Are there local developments?


Some examples of local developments

Herbicide-tolerant rice, developed by the Centro de Investigación en Biología Celular y Molecular de la Universidad de Costa Rica (CIBCM-UCR).

Fungus-resistant bananas, (resistant to black sigatoka), developed by the Centro Agronómico Tropical de Investigación y Enseñanza (CATIE).





 Benefits of GM crops


Transgenic seed industry contributes to the development of the region, generating direct employment in provinces of medium development index and recognized for their high rates of poverty and unemployment, with approximately 45% of female-headed households. Costa Rican arable land is already covered with consolidated crops like banana and coffee. Nevertheless, the country stands as a high-rated location for seed improvement and counter-season seed production (mainly cotton) due to its weather, accessibility and high number of trained agriculture professionals. Costa Rica's geographical location makes the country an attractive location for the cultivation of niche market export products. These activities contribute to diversify farmer's alternative options.

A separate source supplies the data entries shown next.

Lemma Header_decode_ok op id b rest : headed op id b rest -> Header_decode b = Ok {| opcode := op; request_id := id; hd_length := len b |}.
Proof.
  intros (H1 & H2 & _ & E). set (l := len b) in *. assert (HEADER_LEN <= l) as Hl by (unfold l, len; rewrite E, length_app, pack_length; cbn; unfold HEADER_LEN; lia).
  unfold Header_decode. fold l. rewrite (proj2 (Z.ltb_ge _ _)) by done. pose proof (head_fits op id l H1 H2) as Hok. reads E Hok.
  rewrite !Z.eqb_refl, Opcode_from_wire_value. cbn [negb ok_or orb]. by rewrite (proj2 (Z.ltb_ge _ _)).
Qed.

Lemma Header_decode_inv b : bytes b -> Header_decode b <> Panic /\
  forall h, Header_decode b = Ok h -> hd_length h = len b /\ exists rest, headed (opcode h) (request_id h) b rest.
Proof.
  intros Hb. unfold Header_decode. destruct (Z.ltb_spec (len b) HEADER_LEN) as [|Hl]; [done |].
  destruct (unpack [4; 2; 2; 4; 4; 8]%nat b Hb) as (fs & rest & E & Hns & Hok & Hrest); [unfold len, HEADER_LEN in Hl; cbn; lia |].
  pose proof Hok as Hok'. explode_fields fs Hns Hok'.
  remember (len b) as l eqn:Hlb. reads E Hok.
  destruct (Z.eqb_spec z MAGIC) as [->|]; cbn [negb]; [| done]. destruct (Z.eqb_spec z0 VERSION) as [->|]; cbn [negb]; [| done].
  destruct (Opcode_from_wire z1) as [op|] eqn:Eop; cbn [ok_or]; [| done]. apply Opcode_from_wire_Some in Eop as ->.
  destruct (Z.eqb_spec z2 l) as [->|]; cbn [negb orb]; [| done]. destruct (l <? HEADER_LEN); [done |].
  destruct (Z.eqb_spec z3 0) as [->|]; cbn [negb]; [| done]. split; [done |]. intros h [= <-]. cbn [opcode request_id hd_length]. split; [done |]. exists rest. unfold headed. by rewrite <- Hlb.
Qed.

(** How each decoder begins. *)
Definition opening {A} (expected : Opcode) (b : list Z) (k : Header -> res A) : res A :=
  let? header := Header_decode b in let? _ := expect_opcode (opcode header) expected in k header.

Lemma opening_ok {A} op id b rest (k : Header -> res A) : headed op id b rest -> opening op b k = k {| opcode := op; request_id := id; hd_length := len b |}.
Proof. intros H. unfold opening. rewrite (Header_decode_ok _ _ _ _ H). cbn [opcode]. unfold expect_opcode. by rewrite bool_decide_eq_true_2. Qed.

(** A decoder is sound if it is so on messages with a header for its opcode. *)
Lemma opening_flawed {A} op b (k : Header -> res A) (P : Prop) (Q : A -> Prop) : bytes b ->
  (forall id rest, headed op id b rest -> let r := k {| opcode := op; request_id := id; hd_length := len b |} in (r = Panic -> P) /\ forall x, r = Ok x -> Q x) ->
  (opening op b k = Panic -> P) /\ forall x, opening op b k = Ok x -> Q x.
Proof.
  intros Hb Hk. unfold opening. destruct (Header_decode_inv b Hb) as [Hp Hi]. destruct (Header_decode b) as [[o i l]|e|]; [| done | done].
  destruct (Hi _ eq_refl) as [E [rest Hh]]. cbn in *. subst l. unfold expect_opcode. destruct (decide (o = op)) as [->|Hne]; [| by rewrite bool_decide_eq_false_2].
  rewrite bool_decide_eq_true_2 by done. by apply Hk with rest.
Qed.
Lemma opening_sound {A} op b (k : Header -> res A) (Q : A -> Prop) : bytes b ->
  (forall id rest, headed op id b rest -> let r := k {| opcode := op; request_id := id; hd_length := len b |} in r <> Panic /\ forall x, r = Ok x -> Q x) ->
  opening op b k <> Panic /\ forall x, opening op b k = Ok x -> Q x.
Proof. apply opening_flawed. Qed.

(** A message with a header is one with more fields. *)
Lemma headed_fields op id b rest ns : headed op id b rest -> (sum_list ns <= List.length rest)%nat ->
  exists fs tail, b = pack (head op id (len b) ++ fs) ++ tail /\ map fst fs = ns /\ Forall fits fs /\ bytes tail /\ Forall fits (head op id (len b) ++ fs) /\ len b = HEADER_LEN + Z.of_nat (sum_list ns) + len tail.
Proof.
  intros (H1 & H2 & H3 & E) Hn. destruct (unpack ns rest H3 Hn) as (fs & tail & -> & Hns & Hok & Ht). exists fs, tail. rewrite pack_app, <- app_assoc. split_and!; [done | done | done | done | apply Forall_app; split; [by apply head_fits | done] |].
  apply (f_equal (@List.length Z)) in E. rewrite !length_app, !pack_length in E. unfold size at 2 in E. rewrite Hns in E. cbn in E. unfold len, HEADER_LEN. lia.
Qed.

Lemma headed_pack op id fs tail l : is_u64 id -> is_u32 l -> bytes tail -> l = HEADER_LEN + Z.of_nat (size fs) + len tail ->
  headed op id (pack (head op id l ++ fs) ++ tail) (pack fs ++ tail).
Proof.
  intros H1 H2 H3 Hl. assert (len (pack (head op id l ++ fs) ++ tail) = l) as El.
  { unfold len. rewrite pack_app, !length_app, !pack_length. cbn. unfold HEADER_LEN, len in Hl. lia. }
  unfold headed. rewrite El. split_and!; [done | done | apply Forall_app; split; [apply pack_bytes | done] | by rewrite pack_app, <- app_assoc].
Qed.

(** Writing a header: it is refused when the buffer is too short. *)
Lemma write_header_ok op id l out : HEADER_LEN <= l -> is_u32 l ->
  write_header op id l out = if len out <? l then Err (BufferTooSmall l (len out)) else Ok (pack (head op id l) ++ drop 24 out).
Proof.
  intros Hl Hu. unfold write_header. destruct (Z.ltb_spec (len out) l) as [|Ho]; [done |]. rewrite (proj2 (Z.ltb_ge _ _)) by (unfold is_u32, U32_MAX in *; lia).
  unfold write_u32, write_u16, write_u64. unfold len, HEADER_LEN in *. change out with (pack [] ++ drop 0 out) at 1.
  do 6 (rewrite store_pack by (first [reflexivity | cbn; lia]); cbn [app]). done.
Qed.

(** ** The promise *)

Record Codec : Type := {
  value : Type;
  error : Type;
  encode : value -> list Z -> result error (list Z * Z);
  decode : list Z -> result error value;
  typed : value -> Prop; (* the machine types *)
  valid : value -> Prop; (* the limits of the format *)
  wire : value -> list Z; (* the bytes that the encoder writes *)
  means : list Z -> value -> Prop; (* the bytes that the decoder takes for a value *)
  flaw : value -> Prop; (* the values on which the code panics *)
  short : Z -> Z -> error (* a buffer that is too short, from the needed length and the one it has *) }.

(** A message is written as a whole in front of what the buffer held, or not at all. *)
Definition put {E} (short : Z -> Z -> E) (w out : list Z) : result E (list Z * Z) :=
  if len out <? len w then Err (short (len w) (len out)) else Ok (w ++ drop (List.length w) out, len w).

Record exact (c : Codec) : Prop := {
  encode_valid : forall x out, typed c x -> valid c x -> encode c x out = put (short c) (wire c x) out;
  encode_invalid : forall x out, typed c x -> ~ valid c x -> (exists e, encode c x out = Err e) \/ flaw c x /\ encode c x out = Panic;
  decode_valid : forall x, typed c x -> valid c x -> decode c (wire c x) = Ok x;
  decode_sound : forall b x, bytes b -> decode c b = Ok x -> typed c x /\ valid c x /\ means c b x;
  decode_total : forall b, bytes b -> decode c b = Panic -> exists x, flaw c x /\ means c b x }.

(** ** Messages *)

Definition message (op : Opcode) (id : Z) (fs : list field) (tail : list Z) : list Z :=
  pack (head op id (HEADER_LEN + Z.of_nat (size fs) + len tail) ++ fs) ++ tail.

Lemma message_len op id fs tail : len (message op id fs tail) = HEADER_LEN + Z.of_nat (size fs) + len tail.
Proof. unfold len, message. rewrite pack_app, !length_app, !pack_length. cbn. unfold HEADER_LEN. lia. Qed.

Lemma message_intro op id fs tail b : b = pack (head op id (len b) ++ fs) ++ tail -> len b = HEADER_LEN + Z.of_nat (size fs) + len tail -> b = message op id fs tail.
Proof. intros E Hl. rewrite E. unfold message. by rewrite <- Hl. Qed.

Lemma message_facts op id fs tail : is_u64 id -> Forall fits fs -> bytes tail -> is_u32 (HEADER_LEN + Z.of_nat (size fs) + len tail) ->
  exists b, message op id fs tail = b /\ headed op id b (pack fs ++ tail) /\ b = pack (head op id (len b) ++ fs) ++ tail /\
    len b = HEADER_LEN + Z.of_nat (size fs) + len tail /\ Forall fits (head op id (len b) ++ fs).
Proof.
  intros H1 H2 H3 H4. pose proof (message_len op id fs tail) as Hl. exists (message op id fs tail). rewrite !Hl. split_and!; [done | by apply headed_pack | done | done |].
  apply Forall_app. split; [by apply head_fits | done].
Qed.

(** Behind a header there are the fields that a decoder reads, if there are enough bytes. *)
Lemma headed_message op id b rest ns : headed op id b rest -> HEADER_LEN + Z.of_nat (sum_list ns) <= len b ->
  exists fs tail, b = pack (head op id (len b) ++ fs) ++ tail /\ b = message op id fs tail /\ map fst fs = ns /\ Forall fits fs /\ bytes tail /\
    Forall fits (head op id (len b) ++ fs) /\ len b = HEADER_LEN + Z.of_nat (sum_list ns) + len tail.
Proof.
  intros Hh Hn. destruct (headed_fields op id b rest ns Hh) as (fs & tail & E & H1 & H2 & H3 & H4 & H5).
  { destruct Hh as (_ & _ & _ & E). apply (f_equal (@List.length Z)) in E. rewrite length_app, pack_length in E. cbn in E. unfold len, HEADER_LEN in Hn. lia. }
  exists fs, tail. split_and!; try done. apply message_intro; [done |]. by rewrite H5, <- H1.
Qed.

(** The encoder: what remains to show is that the writes behind the header put the fields there. *)
Lemma encoded op id fs tail out l (k : list Z -> res (list Z * Z)) :
  l = HEADER_LEN + Z.of_nat (size fs) + len tail -> is_u32 l ->
  (l <= len out -> k (pack (head op id l) ++ drop 24 out) = Ok (message op id fs tail ++ drop (Z.to_nat l) out, l)) ->
  (let? out := write_header op id l out in k out) = put BufferTooSmall (message op id fs tail) out.
Proof.
  intros Hl Hu Hk. rewrite write_header_ok by (done || (unfold len, HEADER_LEN in *; lia)). unfold put. rewrite message_len, <- Hl.
  destruct (Z.ltb_spec (len out) l); [done |]. rewrite Hk by done. do 4 f_equal. pose proof (message_len op id fs tail) as H1. unfold len in *. lia.
Qed.

Lemma tail_of {E} b fs tail o : b = pack fs ++ tail -> o = size fs -> slice (E := E) b o (List.length b) = Ok tail.
Proof. intros -> ->. by apply tail_pack. Qed.

(** ** Fields in other clothes *)

Definition is_i32 (z : Z) : Prop := -2147483648 <= z < 2147483648.

Lemma as_u32_i32 z : is_i32 z -> to_i32 (as_u32 z) = z.
Proof. unfold is_i32, to_i32, as_u32. intros H. destruct (Z.ltb_spec (z mod 4294967296) 2147483648); Z.div_mod_to_equations; lia. Qed.
Lemma to_i32_u32 z : is_u32 z -> as_u32 (to_i32 z) = z.
Proof. unfold is_u32, to_i32, as_u32. intros H. destruct (Z.ltb_spec z 2147483648); Z.div_mod_to_equations; lia. Qed.
Lemma to_i32_range z : is_u32 z -> is_i32 (to_i32 z).
Proof. unfold is_u32, is_i32, to_i32. destruct (Z.ltb_spec z 2147483648); lia. Qed.
Lemma as_u32_range z : is_u32 (as_u32 z).
Proof. unfold is_u32, as_u32. Z.div_mod_to_equations. lia. Qed.
Lemma as_u32_small z : is_u32 z -> as_u32 z = z.
Proof. apply Z.mod_small. Qed.
Lemma as_u16_small z : is_u16 z -> as_u16 z = z.
Proof. apply Z.mod_small. Qed.

Lemma copy_store n out o e a : arr n a -> e = (o + n)%nat -> copy_into out o e a = store n out o (from_le a).
Proof. intros [Hl Hb] ->. unfold store. by rewrite <- Hl, to_from_le. Qed.
Lemma set_store out o v : is_u8 v -> set_idx out o v = store 1 out o v.
Proof. intros H. unfold set_idx, store. cbn. rewrite Z.mod_small by done. by rewrite Nat.add_1_r. Qed.
Lemma fill_store out o n e : e = (o + n)%nat -> fill out o e 0 = store n out o 0.
Proof. intros ->. unfold fill, store. rewrite Nat.add_sub'. f_equal. clear. induction n as [|n IH]; [done |]. cbn. by rewrite IH. Qed.
Lemma idx_load b o : idx b o = load 1 b o.
Proof.
  unfold idx, load, slice, get_range. rewrite Nat.add_1_r. destruct (b !! o) as [x|] eqn:E.
  - apply lookup_lt_Some in E as Hl. rewrite (proj2 (Nat.leb_le _ _)), (proj2 (Nat.leb_le (S o) _)) by lia. cbn [andb]. replace (S o - o)%nat with 1%nat by lia.
    rewrite (drop_S _ _ _ E). change (take 1 (x :: drop (S o) b)) with [x]. cbn [from_le]. f_equal. lia.
  - apply lookup_ge_None in E. by rewrite (proj2 (Nat.leb_gt (S o) _)), andb_false_r by lia.
Qed.
Lemma arr_fits n a : arr n a -> fits (n, from_le a).
Proof. intros [<- Hb]. by apply from_le_range. Qed.
Lemma arr_to_le n v : arr n (to_le n v).
Proof. split; [apply to_le_length | apply to_le_bytes]. Qed.
Lemma to_le_arr n a : arr n a -> to_le n (from_le a) = a.
Proof. intros [<- Hb]. by apply to_from_le. Qed.
Lemma fits_1 v : fits (1%nat, v) <-> is_u8 v.
Proof. reflexivity. Qed.
Lemma any_to_le n v : fits (n, v) -> existsb (fun byte => negb (byte =? 0)) (to_le n v) = negb (v =? 0).
Proof.
  intros H. destruct (Z.eqb_spec v 0) as [->|Hv]; cbn [negb].
  - clear. induction n as [|n IH]; [done |]. change (to_le (S n) 0) with (0 :: to_le n 0). cbn [existsb]. by rewrite IH.
  - apply existsb_elem. destruct (decide (Forall (eq 0) (to_le n v))) as [Hz|Hz].
    + exfalso. apply Hv. apply (from_to_le n v) in H. rewrite <- H. clear -Hz. induction Hz as [|b l <- _ IH]; cbn; lia.
    + apply (not_Forall_Exists _) in Hz. apply Exists_exists in Hz as (x & Hx & Hne). exists x. split; [done |]. apply negb_true_iff, Z.eqb_neq. by intros ->.
Qed.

For further information regarding benefits


• Brief 55-2019: Executive Summary - Global Status of Commercialized Biotech/GM Crops in 2019. ISAAA (2020)

• Estadísticas de cultivos genéticamente modificados de uso agrícola en Costa Rica por cultivo, evento y área sembrada. Período: 1991 a enero 2019. Servicio Fitosanitario del Estado (2019)




 Regulation of GM crops

Brief description of the regulatory framework

In Costa Rica, the regulatory framework has allowed safe use of GMOs since 1991. Risk assessment is conducted by the authorities of the Ministry of Agriculture and Livestock, who grant permits or authorizations based on the scientific and technical opinions and criteria issued by CTNBio (National Biosafety Commission) with the involvement of SENASA-Environment. This regulatory framework has allowed a large number of confined field trials and GM seed production activities to be conducted in the course of the years.


 GM animals


Does the country produce GM animals?


For the time being, the country does not commercially produce GM animals.


Brief description of the regulatory framework for GM animals

Within its general regulatory framework for Genetically Modified Organisms, Costa Rica allows for the possibility to carry out trials with and commercialize transgenic animals and SENASA is in charge of the decision related to biosafety in animal biotechnology. Yet, no applications have been made nor assessed for activities involving GM animals.


Are there local developments?


For the time being, there are no local developments of GM Animals in advanced stages.